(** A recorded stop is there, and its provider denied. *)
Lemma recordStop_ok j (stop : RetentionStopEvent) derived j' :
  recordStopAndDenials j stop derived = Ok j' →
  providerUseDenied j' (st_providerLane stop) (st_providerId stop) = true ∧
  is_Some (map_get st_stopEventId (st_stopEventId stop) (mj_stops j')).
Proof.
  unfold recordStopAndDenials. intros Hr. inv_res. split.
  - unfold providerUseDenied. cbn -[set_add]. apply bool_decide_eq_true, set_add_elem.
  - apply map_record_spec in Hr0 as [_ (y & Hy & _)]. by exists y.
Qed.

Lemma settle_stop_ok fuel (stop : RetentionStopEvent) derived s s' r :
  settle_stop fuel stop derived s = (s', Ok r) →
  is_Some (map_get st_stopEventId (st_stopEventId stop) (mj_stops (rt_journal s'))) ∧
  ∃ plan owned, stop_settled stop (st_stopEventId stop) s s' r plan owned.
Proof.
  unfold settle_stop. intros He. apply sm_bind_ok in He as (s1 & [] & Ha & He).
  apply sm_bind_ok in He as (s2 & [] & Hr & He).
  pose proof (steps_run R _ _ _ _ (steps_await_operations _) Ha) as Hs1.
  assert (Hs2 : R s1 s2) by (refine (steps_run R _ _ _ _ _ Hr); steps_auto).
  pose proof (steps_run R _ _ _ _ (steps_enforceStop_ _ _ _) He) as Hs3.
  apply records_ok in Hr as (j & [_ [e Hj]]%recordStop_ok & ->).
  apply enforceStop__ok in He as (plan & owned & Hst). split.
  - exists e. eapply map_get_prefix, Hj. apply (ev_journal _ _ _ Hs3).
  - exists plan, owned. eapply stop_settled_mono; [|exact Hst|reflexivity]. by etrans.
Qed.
....
THE PROBLEM:
Which lines in the data above contain "RetentionStopEvent"? Show each one.

RESPONSE FOR THIS EXERCISE:
Lemma recordStop_ok j (stop : RetentionStopEvent) derived j' :
Lemma settle_stop_ok fuel (stop : RetentionStopEvent) derived s s' r :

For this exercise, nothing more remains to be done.